What you need to do: Where in the records does the word "range" occur? Copy each line in which it does.

________________________________________

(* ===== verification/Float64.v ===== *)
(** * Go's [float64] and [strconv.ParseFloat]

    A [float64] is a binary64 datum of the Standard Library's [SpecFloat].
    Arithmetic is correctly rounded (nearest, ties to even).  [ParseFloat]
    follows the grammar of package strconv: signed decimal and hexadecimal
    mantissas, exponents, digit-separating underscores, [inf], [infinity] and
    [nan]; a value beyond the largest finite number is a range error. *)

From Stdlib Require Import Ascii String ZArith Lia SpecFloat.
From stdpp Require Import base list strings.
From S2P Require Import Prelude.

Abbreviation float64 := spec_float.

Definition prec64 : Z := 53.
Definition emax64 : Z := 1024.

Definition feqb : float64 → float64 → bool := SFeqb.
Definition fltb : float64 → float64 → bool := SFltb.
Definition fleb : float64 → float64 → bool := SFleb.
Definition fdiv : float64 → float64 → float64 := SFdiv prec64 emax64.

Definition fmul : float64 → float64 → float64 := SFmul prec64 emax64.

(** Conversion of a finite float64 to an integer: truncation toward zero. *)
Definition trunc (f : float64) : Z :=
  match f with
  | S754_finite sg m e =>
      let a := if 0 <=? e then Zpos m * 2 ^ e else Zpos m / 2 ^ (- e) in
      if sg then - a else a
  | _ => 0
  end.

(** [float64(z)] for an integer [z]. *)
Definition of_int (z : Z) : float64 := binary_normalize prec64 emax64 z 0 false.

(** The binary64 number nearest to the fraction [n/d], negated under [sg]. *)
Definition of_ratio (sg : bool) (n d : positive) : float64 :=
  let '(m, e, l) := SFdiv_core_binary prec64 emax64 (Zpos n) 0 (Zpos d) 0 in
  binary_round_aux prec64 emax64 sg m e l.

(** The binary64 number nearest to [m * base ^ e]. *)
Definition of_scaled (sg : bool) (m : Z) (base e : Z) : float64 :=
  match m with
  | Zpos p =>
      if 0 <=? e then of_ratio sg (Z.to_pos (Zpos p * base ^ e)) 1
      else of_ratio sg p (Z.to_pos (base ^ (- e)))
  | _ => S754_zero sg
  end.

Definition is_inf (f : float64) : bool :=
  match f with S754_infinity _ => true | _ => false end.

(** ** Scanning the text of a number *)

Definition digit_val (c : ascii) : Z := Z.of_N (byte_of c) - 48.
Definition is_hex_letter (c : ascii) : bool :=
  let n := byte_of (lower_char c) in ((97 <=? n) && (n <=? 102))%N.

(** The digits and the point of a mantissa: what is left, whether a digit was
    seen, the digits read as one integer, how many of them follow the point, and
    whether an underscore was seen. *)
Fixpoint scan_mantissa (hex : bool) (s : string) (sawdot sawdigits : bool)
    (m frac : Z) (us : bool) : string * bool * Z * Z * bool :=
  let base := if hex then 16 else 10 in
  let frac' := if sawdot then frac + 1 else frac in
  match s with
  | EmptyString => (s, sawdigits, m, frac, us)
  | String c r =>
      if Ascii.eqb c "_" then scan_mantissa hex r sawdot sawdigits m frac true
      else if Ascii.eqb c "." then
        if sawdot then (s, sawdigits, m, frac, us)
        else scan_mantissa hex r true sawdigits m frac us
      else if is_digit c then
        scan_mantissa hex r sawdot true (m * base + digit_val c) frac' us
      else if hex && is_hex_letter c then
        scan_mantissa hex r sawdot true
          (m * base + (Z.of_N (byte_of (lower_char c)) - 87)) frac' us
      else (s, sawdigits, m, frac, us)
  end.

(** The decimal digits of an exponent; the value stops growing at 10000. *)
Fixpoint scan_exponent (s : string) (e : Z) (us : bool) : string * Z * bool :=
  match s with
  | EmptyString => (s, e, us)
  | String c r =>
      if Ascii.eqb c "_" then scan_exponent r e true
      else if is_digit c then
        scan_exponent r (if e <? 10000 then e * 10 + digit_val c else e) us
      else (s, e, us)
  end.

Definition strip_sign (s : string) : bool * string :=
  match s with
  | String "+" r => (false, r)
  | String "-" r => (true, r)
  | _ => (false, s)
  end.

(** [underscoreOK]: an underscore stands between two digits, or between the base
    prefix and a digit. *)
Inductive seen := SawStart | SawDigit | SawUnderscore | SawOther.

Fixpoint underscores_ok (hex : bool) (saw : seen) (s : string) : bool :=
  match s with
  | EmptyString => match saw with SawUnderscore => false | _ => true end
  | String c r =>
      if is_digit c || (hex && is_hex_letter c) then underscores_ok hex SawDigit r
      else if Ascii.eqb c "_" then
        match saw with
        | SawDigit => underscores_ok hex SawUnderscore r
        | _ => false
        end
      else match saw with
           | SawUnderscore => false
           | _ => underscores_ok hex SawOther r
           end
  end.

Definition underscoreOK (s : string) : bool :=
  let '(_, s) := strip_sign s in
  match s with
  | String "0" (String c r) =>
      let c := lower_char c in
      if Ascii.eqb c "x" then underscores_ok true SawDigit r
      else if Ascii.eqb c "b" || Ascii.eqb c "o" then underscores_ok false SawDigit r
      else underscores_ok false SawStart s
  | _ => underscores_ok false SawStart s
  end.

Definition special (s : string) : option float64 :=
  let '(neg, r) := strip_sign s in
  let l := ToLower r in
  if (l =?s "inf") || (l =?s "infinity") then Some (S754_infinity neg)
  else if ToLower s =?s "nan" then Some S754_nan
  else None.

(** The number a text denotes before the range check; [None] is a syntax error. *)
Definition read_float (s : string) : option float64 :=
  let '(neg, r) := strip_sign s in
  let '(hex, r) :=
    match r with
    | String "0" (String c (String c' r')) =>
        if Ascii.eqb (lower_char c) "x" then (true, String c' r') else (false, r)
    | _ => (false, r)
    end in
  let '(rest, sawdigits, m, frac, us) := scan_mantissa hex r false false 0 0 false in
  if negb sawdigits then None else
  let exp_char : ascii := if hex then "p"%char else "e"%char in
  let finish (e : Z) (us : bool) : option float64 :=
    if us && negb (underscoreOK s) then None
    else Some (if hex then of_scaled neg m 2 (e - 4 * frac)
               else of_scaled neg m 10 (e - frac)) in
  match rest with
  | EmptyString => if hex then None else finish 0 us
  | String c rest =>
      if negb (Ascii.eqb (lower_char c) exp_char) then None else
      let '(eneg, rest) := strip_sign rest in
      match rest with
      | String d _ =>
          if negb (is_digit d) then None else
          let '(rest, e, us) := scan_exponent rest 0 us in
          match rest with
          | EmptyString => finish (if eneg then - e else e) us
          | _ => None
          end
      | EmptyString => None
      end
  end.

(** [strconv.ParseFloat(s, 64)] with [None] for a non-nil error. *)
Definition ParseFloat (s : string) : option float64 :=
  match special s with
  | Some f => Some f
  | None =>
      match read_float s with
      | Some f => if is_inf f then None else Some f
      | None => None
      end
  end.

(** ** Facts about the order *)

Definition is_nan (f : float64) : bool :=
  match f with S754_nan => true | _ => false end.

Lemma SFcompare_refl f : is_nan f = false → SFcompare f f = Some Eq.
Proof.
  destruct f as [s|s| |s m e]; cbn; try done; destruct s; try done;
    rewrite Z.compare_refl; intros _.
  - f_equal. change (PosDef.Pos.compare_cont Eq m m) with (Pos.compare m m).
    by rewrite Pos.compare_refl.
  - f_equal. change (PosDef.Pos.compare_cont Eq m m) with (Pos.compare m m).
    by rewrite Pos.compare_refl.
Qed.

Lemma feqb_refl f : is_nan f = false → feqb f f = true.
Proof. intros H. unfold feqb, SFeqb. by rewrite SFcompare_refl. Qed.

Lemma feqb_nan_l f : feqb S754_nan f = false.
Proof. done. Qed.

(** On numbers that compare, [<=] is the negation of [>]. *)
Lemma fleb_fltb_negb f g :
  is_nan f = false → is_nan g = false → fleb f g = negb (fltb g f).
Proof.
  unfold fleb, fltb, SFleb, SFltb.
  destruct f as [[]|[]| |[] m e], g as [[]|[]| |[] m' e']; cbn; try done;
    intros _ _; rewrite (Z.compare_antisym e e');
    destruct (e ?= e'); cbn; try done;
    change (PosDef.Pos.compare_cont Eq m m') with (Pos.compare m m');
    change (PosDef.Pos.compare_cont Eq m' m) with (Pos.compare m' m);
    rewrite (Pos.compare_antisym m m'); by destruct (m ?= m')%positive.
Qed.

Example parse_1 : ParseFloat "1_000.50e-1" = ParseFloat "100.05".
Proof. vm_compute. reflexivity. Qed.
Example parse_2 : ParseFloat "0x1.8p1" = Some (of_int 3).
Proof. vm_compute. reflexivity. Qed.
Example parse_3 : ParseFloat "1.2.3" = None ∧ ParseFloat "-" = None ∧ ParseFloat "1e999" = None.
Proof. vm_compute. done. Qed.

________________________________________

The completed task:
    [nan]; a value beyond the largest finite number is a range error. *)
(** The number a text denotes before the range check; [None] is a syntax error. *)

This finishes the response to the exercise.